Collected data

↓↓↓

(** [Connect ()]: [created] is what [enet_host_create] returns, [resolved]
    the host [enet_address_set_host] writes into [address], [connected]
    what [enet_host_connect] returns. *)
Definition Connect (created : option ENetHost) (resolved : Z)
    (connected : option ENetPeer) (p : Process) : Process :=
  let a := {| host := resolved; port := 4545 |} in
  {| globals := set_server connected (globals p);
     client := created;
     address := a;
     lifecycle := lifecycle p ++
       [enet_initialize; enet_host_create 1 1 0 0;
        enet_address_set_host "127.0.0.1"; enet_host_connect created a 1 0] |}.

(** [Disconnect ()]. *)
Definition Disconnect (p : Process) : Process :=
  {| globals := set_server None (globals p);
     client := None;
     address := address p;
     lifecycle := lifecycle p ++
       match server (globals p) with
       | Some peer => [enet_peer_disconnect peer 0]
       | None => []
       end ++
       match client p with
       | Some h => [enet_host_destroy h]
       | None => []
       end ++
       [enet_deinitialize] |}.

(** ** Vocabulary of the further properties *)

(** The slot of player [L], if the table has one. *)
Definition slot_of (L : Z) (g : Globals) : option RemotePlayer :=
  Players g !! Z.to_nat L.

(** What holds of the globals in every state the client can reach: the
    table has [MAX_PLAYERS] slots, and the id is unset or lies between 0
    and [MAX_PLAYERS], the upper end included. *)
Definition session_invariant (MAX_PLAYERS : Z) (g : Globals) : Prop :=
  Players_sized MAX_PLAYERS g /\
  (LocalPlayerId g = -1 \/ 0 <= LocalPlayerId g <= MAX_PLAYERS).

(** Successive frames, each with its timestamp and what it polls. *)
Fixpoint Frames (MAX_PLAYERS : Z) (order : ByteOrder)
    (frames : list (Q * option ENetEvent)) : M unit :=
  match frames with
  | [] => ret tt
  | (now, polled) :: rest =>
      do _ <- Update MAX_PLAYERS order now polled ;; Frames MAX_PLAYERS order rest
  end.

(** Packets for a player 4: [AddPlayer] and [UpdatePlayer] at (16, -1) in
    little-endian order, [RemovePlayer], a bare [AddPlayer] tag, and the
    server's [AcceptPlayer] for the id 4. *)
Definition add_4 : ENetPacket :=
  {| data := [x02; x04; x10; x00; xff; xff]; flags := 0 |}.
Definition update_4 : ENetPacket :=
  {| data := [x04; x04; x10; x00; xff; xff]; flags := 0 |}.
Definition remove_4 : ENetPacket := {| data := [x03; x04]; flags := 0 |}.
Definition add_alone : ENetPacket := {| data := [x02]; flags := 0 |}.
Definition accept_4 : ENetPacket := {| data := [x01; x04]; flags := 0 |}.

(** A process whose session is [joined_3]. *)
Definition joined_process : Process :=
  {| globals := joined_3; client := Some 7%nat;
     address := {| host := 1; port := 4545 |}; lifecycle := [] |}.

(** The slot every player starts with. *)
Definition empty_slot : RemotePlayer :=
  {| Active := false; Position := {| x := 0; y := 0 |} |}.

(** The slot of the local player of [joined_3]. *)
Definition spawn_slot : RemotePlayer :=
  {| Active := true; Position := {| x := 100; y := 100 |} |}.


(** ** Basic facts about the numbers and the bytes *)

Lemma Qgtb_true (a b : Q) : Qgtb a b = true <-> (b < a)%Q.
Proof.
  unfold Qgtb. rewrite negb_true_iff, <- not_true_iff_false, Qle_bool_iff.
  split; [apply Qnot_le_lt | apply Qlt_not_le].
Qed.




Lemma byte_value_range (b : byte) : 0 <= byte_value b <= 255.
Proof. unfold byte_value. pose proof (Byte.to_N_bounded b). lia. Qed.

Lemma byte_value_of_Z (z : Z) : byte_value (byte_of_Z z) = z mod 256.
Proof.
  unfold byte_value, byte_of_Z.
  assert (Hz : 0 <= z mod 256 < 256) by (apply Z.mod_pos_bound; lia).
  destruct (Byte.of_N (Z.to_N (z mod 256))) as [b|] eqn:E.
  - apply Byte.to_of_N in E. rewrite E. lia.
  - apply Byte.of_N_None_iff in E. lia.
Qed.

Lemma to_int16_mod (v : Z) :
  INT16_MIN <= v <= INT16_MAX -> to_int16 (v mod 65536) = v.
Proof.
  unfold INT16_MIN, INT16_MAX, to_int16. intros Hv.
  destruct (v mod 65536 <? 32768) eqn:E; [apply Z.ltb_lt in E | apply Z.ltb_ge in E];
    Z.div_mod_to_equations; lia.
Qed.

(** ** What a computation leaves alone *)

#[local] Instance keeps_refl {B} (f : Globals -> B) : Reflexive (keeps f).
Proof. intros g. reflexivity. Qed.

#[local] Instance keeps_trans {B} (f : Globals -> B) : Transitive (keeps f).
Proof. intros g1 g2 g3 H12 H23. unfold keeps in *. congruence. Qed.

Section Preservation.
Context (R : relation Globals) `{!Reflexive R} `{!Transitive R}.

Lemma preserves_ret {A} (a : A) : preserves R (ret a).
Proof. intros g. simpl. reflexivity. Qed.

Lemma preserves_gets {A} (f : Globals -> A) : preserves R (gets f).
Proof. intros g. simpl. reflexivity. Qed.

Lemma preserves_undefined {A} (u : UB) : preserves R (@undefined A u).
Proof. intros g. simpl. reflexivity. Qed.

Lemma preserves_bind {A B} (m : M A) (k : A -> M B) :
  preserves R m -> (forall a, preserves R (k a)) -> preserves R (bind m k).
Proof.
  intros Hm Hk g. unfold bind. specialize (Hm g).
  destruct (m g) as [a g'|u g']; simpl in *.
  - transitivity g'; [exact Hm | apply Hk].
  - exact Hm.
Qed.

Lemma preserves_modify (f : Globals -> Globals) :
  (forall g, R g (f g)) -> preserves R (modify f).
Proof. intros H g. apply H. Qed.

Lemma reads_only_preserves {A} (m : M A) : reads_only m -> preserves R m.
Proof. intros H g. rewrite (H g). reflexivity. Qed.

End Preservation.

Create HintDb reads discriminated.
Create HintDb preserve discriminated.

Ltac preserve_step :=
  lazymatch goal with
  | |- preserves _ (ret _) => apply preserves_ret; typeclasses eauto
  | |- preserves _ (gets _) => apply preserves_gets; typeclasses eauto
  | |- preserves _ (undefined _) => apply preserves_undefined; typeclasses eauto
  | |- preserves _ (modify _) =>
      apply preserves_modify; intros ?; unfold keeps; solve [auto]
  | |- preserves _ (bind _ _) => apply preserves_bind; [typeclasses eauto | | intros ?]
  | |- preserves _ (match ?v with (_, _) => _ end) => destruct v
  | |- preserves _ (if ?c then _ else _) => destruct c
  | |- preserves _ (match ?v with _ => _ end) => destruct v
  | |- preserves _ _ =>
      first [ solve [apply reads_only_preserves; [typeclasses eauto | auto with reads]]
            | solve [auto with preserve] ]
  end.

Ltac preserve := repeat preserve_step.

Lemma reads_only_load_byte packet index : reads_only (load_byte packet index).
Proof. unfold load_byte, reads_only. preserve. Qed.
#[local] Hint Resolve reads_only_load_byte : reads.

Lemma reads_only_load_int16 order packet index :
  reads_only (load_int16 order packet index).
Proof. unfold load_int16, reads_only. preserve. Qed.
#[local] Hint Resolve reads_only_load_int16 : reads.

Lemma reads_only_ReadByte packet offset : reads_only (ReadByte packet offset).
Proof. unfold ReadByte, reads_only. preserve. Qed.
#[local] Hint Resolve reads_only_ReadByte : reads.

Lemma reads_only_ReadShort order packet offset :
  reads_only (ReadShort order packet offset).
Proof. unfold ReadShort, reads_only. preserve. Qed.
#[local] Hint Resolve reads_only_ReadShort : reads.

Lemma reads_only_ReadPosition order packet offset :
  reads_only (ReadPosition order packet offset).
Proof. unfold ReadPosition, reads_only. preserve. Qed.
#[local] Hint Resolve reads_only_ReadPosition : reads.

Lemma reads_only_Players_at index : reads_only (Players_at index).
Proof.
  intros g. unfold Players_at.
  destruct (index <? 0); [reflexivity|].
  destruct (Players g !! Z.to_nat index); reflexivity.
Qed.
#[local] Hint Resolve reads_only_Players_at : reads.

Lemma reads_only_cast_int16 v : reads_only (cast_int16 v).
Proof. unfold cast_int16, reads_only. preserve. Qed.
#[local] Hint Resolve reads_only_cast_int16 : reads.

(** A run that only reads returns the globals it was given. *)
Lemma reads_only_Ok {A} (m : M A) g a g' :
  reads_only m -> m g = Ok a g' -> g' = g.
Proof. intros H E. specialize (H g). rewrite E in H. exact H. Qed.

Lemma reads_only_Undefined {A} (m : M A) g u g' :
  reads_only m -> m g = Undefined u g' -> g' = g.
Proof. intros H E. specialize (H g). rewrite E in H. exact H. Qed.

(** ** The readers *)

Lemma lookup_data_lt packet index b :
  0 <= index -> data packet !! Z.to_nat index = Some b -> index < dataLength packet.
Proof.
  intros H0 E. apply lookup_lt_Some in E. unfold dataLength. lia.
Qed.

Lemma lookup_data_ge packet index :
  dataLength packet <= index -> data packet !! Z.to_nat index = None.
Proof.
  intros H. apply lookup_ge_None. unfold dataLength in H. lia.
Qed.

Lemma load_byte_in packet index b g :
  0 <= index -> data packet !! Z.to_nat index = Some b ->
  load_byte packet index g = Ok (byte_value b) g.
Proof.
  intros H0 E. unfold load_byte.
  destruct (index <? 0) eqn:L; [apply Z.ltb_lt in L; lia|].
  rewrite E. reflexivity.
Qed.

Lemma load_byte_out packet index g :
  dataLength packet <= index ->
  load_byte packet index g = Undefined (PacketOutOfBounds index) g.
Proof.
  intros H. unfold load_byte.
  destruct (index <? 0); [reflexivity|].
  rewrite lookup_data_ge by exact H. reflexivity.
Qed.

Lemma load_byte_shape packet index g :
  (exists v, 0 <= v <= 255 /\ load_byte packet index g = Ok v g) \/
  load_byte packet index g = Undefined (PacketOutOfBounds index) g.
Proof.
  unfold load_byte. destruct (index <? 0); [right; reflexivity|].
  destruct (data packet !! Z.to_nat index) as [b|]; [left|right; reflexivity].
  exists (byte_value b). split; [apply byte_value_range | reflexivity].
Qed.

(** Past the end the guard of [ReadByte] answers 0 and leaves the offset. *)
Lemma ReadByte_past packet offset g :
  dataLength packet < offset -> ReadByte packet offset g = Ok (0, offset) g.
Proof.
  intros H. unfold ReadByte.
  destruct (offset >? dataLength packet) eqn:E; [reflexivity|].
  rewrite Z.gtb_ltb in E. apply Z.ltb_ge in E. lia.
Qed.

↑↑↑

WHAT YOU WILL DO: Produce exactly the lines from the one containing "exists (byte_value b)." through the final line of the records above, both included, and no others.

WRITTEN SOLUTION:
  exists (byte_value b). split; [apply byte_value_range | reflexivity].
Qed.

(** Past the end the guard of [ReadByte] answers 0 and leaves the offset. *)
Lemma ReadByte_past packet offset g :
  dataLength packet < offset -> ReadByte packet offset g = Ok (0, offset) g.
Proof.
  intros H. unfold ReadByte.
  destruct (offset >? dataLength packet) eqn:E; [reflexivity|].
  rewrite Z.gtb_ltb in E. apply Z.ltb_ge in E. lia.
Qed.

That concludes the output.